Task data
Lemma directive_m_eq : directive_m =
  Group "m"
    (Alt (Seq (Chr 49) (Rng 48 50))
    (Alt (Seq (Chr 48) (Rng 49 57))
         (Rng 49 57))).
Proof. reflexivity. Qed.

Lemma matches_directive_m s a :
  matches directive_m s a ↔
  ∃ M s', month_shape M ∧ s = M ++ s' ∧ a = mkAttempt M s' [("m"%string, M)].
Proof.
  rewrite directive_m_eq. split.
  - intros H. inv_matches;
      match goal with
      | |- ∃ D s', _ ∧ _ ∧ mkAttempt ?D0 ?s0 _ = _ => exists D0, s0
      end; (split; [|split; reflexivity]); unfold month_shape.
    + right. eexists. split; done.
    + left. eexists. split; [|right; done]. done.
    + left. eexists. split; [|left; done]. done.
  - intros (M & s' & HM & -> & ->). apply matches_group'.
    destruct HM as [(c & Hc & [-> | ->]) | (c & -> & Hc)].
    + do 2 apply matches_alt_r. by constructor.
    + apply matches_alt_r, matches_alt_l. apply matches_pair; by constructor.
    + apply matches_alt_l. apply matches_pair; by constructor.
Qed.

Lemma year_shape_inv Y :
  year_shape Y ↔
  ∃ c1 c2 c3 c4, Y = [c1; c2; c3; c4] ∧ isdecimal_char c1 = true
    ∧ isdecimal_char c2 = true ∧ isdecimal_char c3 = true
    ∧ isdecimal_char c4 = true.
Proof.
  unfold year_shape. split.
  - intros [Hlen Hall].
    destruct Y as [|c1 [|c2 [|c3 [|c4 [|]]]]]; try discriminate.
    rewrite !list.Forall_cons in Hall.
    exists c1, c2, c3, c4. tauto.
  - intros (c1 & c2 & c3 & c4 & -> & H1 & H2 & H3 & H4).
    split; [done|]. repeat constructor; done.
Qed.

Lemma matches_directive_Y s a :
  matches directive_Y s a ↔
  ∃ Y s', year_shape Y ∧ s = Y ++ s' ∧ a = mkAttempt Y s' [("Y"%string, Y)].
Proof.
  unfold directive_Y. split.
  - intros H. inv_matches.
    match goal with
    | |- ∃ D s', _ ∧ _ ∧ mkAttempt ?D0 ?s0 _ = _ => exists D0, s0
    end. split; [|split; reflexivity]. apply year_shape_inv. eauto 10.
  - intros (Y & s' & HY & -> & ->). apply matches_group'.
    apply year_shape_inv in HY as (c1 & c2 & c3 & c4 & -> & H1 & H2 & H3 & H4).
    apply (matches_seq' _ _ _ [c1] (c2 :: c3 :: c4 :: s') [] [c2; c3; c4] s' []);
      [by constructor|].
    apply (matches_seq' _ _ _ [c2] (c3 :: c4 :: s') [] [c3; c4] s' []);
      [by constructor|].
    apply matches_pair; by constructor.
Qed.

Lemma matches_seq_inv r1 r2 s a :
  matches (Seq r1 r2) s a ↔
  ∃ a1 a2, matches r1 s a1 ∧ matches r2 (rest a1) a2
    ∧ a = mkAttempt (consumed a1 ++ consumed a2) (rest a2)
                    (groups a1 ++ groups a2).
Proof.
  split.
  - inversion 1; subst. eauto.
  - intros (a1 & a2 & H1 & H2 & ->). by constructor.
Qed.

Lemma matches_chr_inv c s a :
  matches (Chr c) s a ↔ ∃ s', s = c :: s' ∧ a = mkAttempt [c] s' [].
Proof.
  split.
  - inversion 1; subst. eauto.
  - intros (s' & -> & ->). constructor.
Qed.

Lemma format_regex_eq : format_regex =
  Seq directive_d (Seq (Chr 46) (Seq directive_m (Seq (Chr 46) directive_Y))).
Proof. reflexivity. Qed.

Lemma matches_format_regex s a :
  matches format_regex s a ↔
  ∃ D M Y s', day_shape D ∧ month_shape M ∧ year_shape Y
    ∧ s = D ++ dot ++ M ++ dot ++ Y ++ s'
    ∧ a = mkAttempt (D ++ dot ++ M ++ dot ++ Y) s'
            [("d"%string, D); ("m"%string, M); ("Y"%string, Y)].
Proof.
  rewrite format_regex_eq. split.
  - intros H.
    apply matches_seq_inv in H as (a1 & a2 & H1 & H2 & ->).
    apply matches_directive_d in H1 as (D & s1 & HD & -> & ->).
    cbn [rest consumed groups] in *.
    apply matches_seq_inv in H2 as (b1 & b2 & H1 & H2 & ->).
    apply matches_chr_inv in H1 as (s2 & -> & ->).
    cbn [rest consumed groups] in *.
    apply matches_seq_inv in H2 as (c1 & c2 & H1 & H2 & ->).
    apply matches_directive_m in H1 as (M & s3 & HM & -> & ->).
    cbn [rest consumed groups] in *.
    apply matches_seq_inv in H2 as (d1 & d2 & H1 & H2 & ->).
    apply matches_chr_inv in H1 as (s4 & -> & ->).
    cbn [rest consumed groups] in *.
    apply matches_directive_Y in H2 as (Y & s5 & HY & -> & ->).
    cbn [rest consumed groups] in *.
    exists D, M, Y, s5. unfold dot. cbn [app]. do 4 (split; [done|]). done.
  - intros (D & M & Y & s' & HD & HM & HY & -> & ->).
    apply (matches_seq' _ _ _ D (dot ++ M ++ dot ++ Y ++ s') [("d"%string, D)]
             (dot ++ M ++ dot ++ Y) s' [("m"%string, M); ("Y"%string, Y)]).
    { apply matches_directive_d. eauto. }
    apply (matches_seq' _ _ _ dot (M ++ dot ++ Y ++ s') []
             (M ++ dot ++ Y) s' [("m"%string, M); ("Y"%string, Y)]).
    { constructor. }
    apply (matches_seq' _ _ _ M (dot ++ Y ++ s') [("m"%string, M)]
             (dot ++ Y) s' [("Y"%string, Y)]).
    { apply matches_directive_m. eauto. }
    apply (matches_seq' _ _ _ dot (Y ++ s') [] Y s' [("Y"%string, Y)]).
    { constructor. }
    apply matches_directive_Y. eauto.
Qed.
(** [os.Rename(old, new)]: a missing [old] is "file does not exist"; an
    existing file at [new] is replaced, a directory there is an error. *)
Definition Rename (old new : string) : IO (option error) :=
  fun st =>
    let failed e := (Some e, log (EvRename old new (Some e)) (tick st)) in
    match fault st (ticks st) (OpRename old new) with
    | Some e => failed (OsError e)
    | None =>
        match lookup old (dirents st) with
        | None => failed (OsError ENOENT)
        | Some d =>
            let onDir :=
              match lookup new (dirents st) with
              | Some d' => i_isDir (inodes st (d_ino d'))
              | None => false
              end in
            if onDir then failed (OsError EEXIST)
            else
              (None,
               log (EvRename old new None)
                   (withDirents
                      (map (fun x =>
                              if (path_of x =? old)%string
                              then {| d_dir := Filepath.Dir new;
                                      d_name := Filepath.Base new;
                                      d_ino := d_ino x |}
                              else x)
                           (filter (fun x => negb (path_of x =? new)%string)
                                   (dirents st)))
                      (tick st)))
        end
    end.
(** ** Acceptable data centers widen with the wait *)

Lemma Qltb_iff x y : Qltb x y = true <-> x < y.
Proof.
  unfold Qltb. rewrite negb_true_iff. split.
  - intros H. apply Qnot_le_lt. intros Hle. apply Qle_bool_iff in Hle. congruence.
  - intros H. destruct (Qle_bool y x) eqn:E; [|reflexivity].
    apply Qle_bool_iff in E. Lqa.lra.
Qed.

Lemma acceptable_regions_mono w1 w2 r :
  w1 <= w2 -> incl (acceptable_regions w1 r) (acceptable_regions w2 r).
Proof.
  intros Hw x Hx. unfold acceptable_regions in *.
  destruct (Qltb w2 30) eqn:E2.
  - apply Qltb_iff in E2. destruct (Qltb w2 10) eqn:E1.
    + apply Qltb_iff in E1.
      assert (E : Qltb w1 10 = true) by (apply Qltb_iff; Lqa.lra). rewrite E in Hx. exact Hx.
    + destruct (Qltb w1 10); [destruct Hx as [<- | []]; left; reflexivity|].
      assert (E : Qltb w1 30 = true) by (apply Qltb_iff; Lqa.lra).
      rewrite E in Hx. exact Hx.
  - destruct (Qltb w2 10) eqn:E1; [apply Qltb_iff in E1; apply Qltb_false in E2; Lqa.lra|].
    destruct x; simpl; repeat ((left; reflexivity) || right).
Qed.

Lemma region_delta_ping_backoff_mono c r w1 w2 :
  0 <= get_region_delta_ping_rate c r -> w1 <= w2 ->
  region_delta_ping_backoff c r w1 <= region_delta_ping_backoff c r w2.
Proof.
  intros Hr Hw. unfold region_delta_ping_backoff.
  apply Q.min_le_compat_r. apply Qplus_le_r. rewrite !(Qmult_comm (get_region_delta_ping_rate c r)). apply Qmult_le_compat_r; assumption.
Qed.

(** ** Creating a party *)

Lemma validate_members pl ids : forall ps,
  validate_party_players pl ids = inr ps ->
  length ps = length ids /\ (forall id, In id ids -> party_member_ok pl id) /\
  (player_keys_ok pl -> map p_id ps = ids).
Proof.
  induction ids as [|i ids IH]; intros ps H; simpl in H.
  - injection H as <-. split; [reflexivity|split; [intros _ []|reflexivity]].
  - destruct (pl !! i) as [p|] eqn:Ep; [|discriminate].
    destruct (bool_decide (party_id p <> None)) eqn:Eb; [discriminate|].
    destruct (lobby_or_offline (state p)) eqn:El; [|discriminate]. cbn [negb] in H.
    destruct (validate_party_players pl ids) as [e|ps'] eqn:Ev; [discriminate|].
    injection H as <-. destruct (IH ps' eq_refl) as (H1 & H2 & H3).
    split; [simpl; rewrite H1; reflexivity|split].
    + intros id [<- | Hid]; [|apply H2, Hid].
      exists p. split; [exact Ep|split; [|exact El]].
      apply bool_decide_eq_false in Eb. destruct (party_id p); [|reflexivity].
      exfalso. apply Eb. discriminate.
    + intros Hk. simpl. rewrite (Hk i p Ep), H3 by exact Hk. reflexivity.
Qed.

Lemma validate_complete pl ids :
  (forall id, In id ids -> party_member_ok pl id) ->
  exists ps, validate_party_players pl ids = inr ps.
Proof.
  induction ids as [|i ids IH]; intros H; simpl; [eexists; reflexivity|].
  destruct (H i (or_introl eq_refl)) as (p & Ep & Hn & Hl).
  rewrite Ep, Hn, Hl. cbn [negb].
  rewrite bool_decide_eq_false_2 by (intros C; apply C; reflexivity).
  destruct IH as [ps Hps]; [intros id Hid; apply H; right; exact Hid|].
  rewrite Hps. eexists. reflexivity.
Qed.

Lemma fold_set_party (ids : list nat) v : forall (m : gmap nat Player) id,
  fold_left (fun m id => match m !! id with
                         | Some p => <[id := set_party_id p v]> m
                         | None => m
                         end) ids m !! id
  = if memb id ids then (fun p => set_party_id p v) <$> m !! id else m !! id.
Proof.
  induction ids as [|x ids IH]; intros m id; simpl; [reflexivity|].
  rewrite IH. unfold memb. cbn [existsb]. fold (memb id ids).
  assert (Hm1 : (match m !! x with
                 | Some p => <[x := set_party_id p v]> m
                 | None => m
                 end) !! id
                = if bool_decide (id = x) then (fun p => set_party_id p v) <$> m !! id
                  else m !! id).
  { destruct (bool_decide (id = x)) eqn:E.
    - apply bool_decide_eq_true in E. subst x.
      destruct (m !! id) as [p|] eqn:Ep; simpl; [apply lookup_insert_eq | exact Ep].
    - apply bool_decide_eq_false in E.
      destruct (m !! x); [apply lookup_insert_ne; congruence | reflexivity]. }
  rewrite Hm1.
  destruct (bool_decide (id = x)); destruct (memb id ids); simpl; try reflexivity.
  destruct (m !! id); reflexivity.
Qed.

Lemma players_of_keys l : player_keys_ok (players_of l).
Proof.
  intros k p H. apply elem_of_list_to_map_2, list_elem_of_In, in_map_iff in H.
  destruct H as (q & [= <- <-] & _). reflexivity.
Qed.

(** ** Disbanding a party *)

Lemma disband_member_not_searching p : state (disband_member p) <> Searching.
Proof. unfold disband_member. destruct (decide _) as [E|E]; simpl; [discriminate|exact E]. Qed.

Directions
Taking the line with "failed (OsError e)" as the first and the line with "st (d_ino d'))" as the last, retype that stretch of the data above exactly, with no other lines.

Written response
    | Some e => failed (OsError e)
    | None =>
        match lookup old (dirents st) with
        | None => failed (OsError ENOENT)
        | Some d =>
            let onDir :=
              match lookup new (dirents st) with
              | Some d' => i_isDir (inodes st (d_ino d'))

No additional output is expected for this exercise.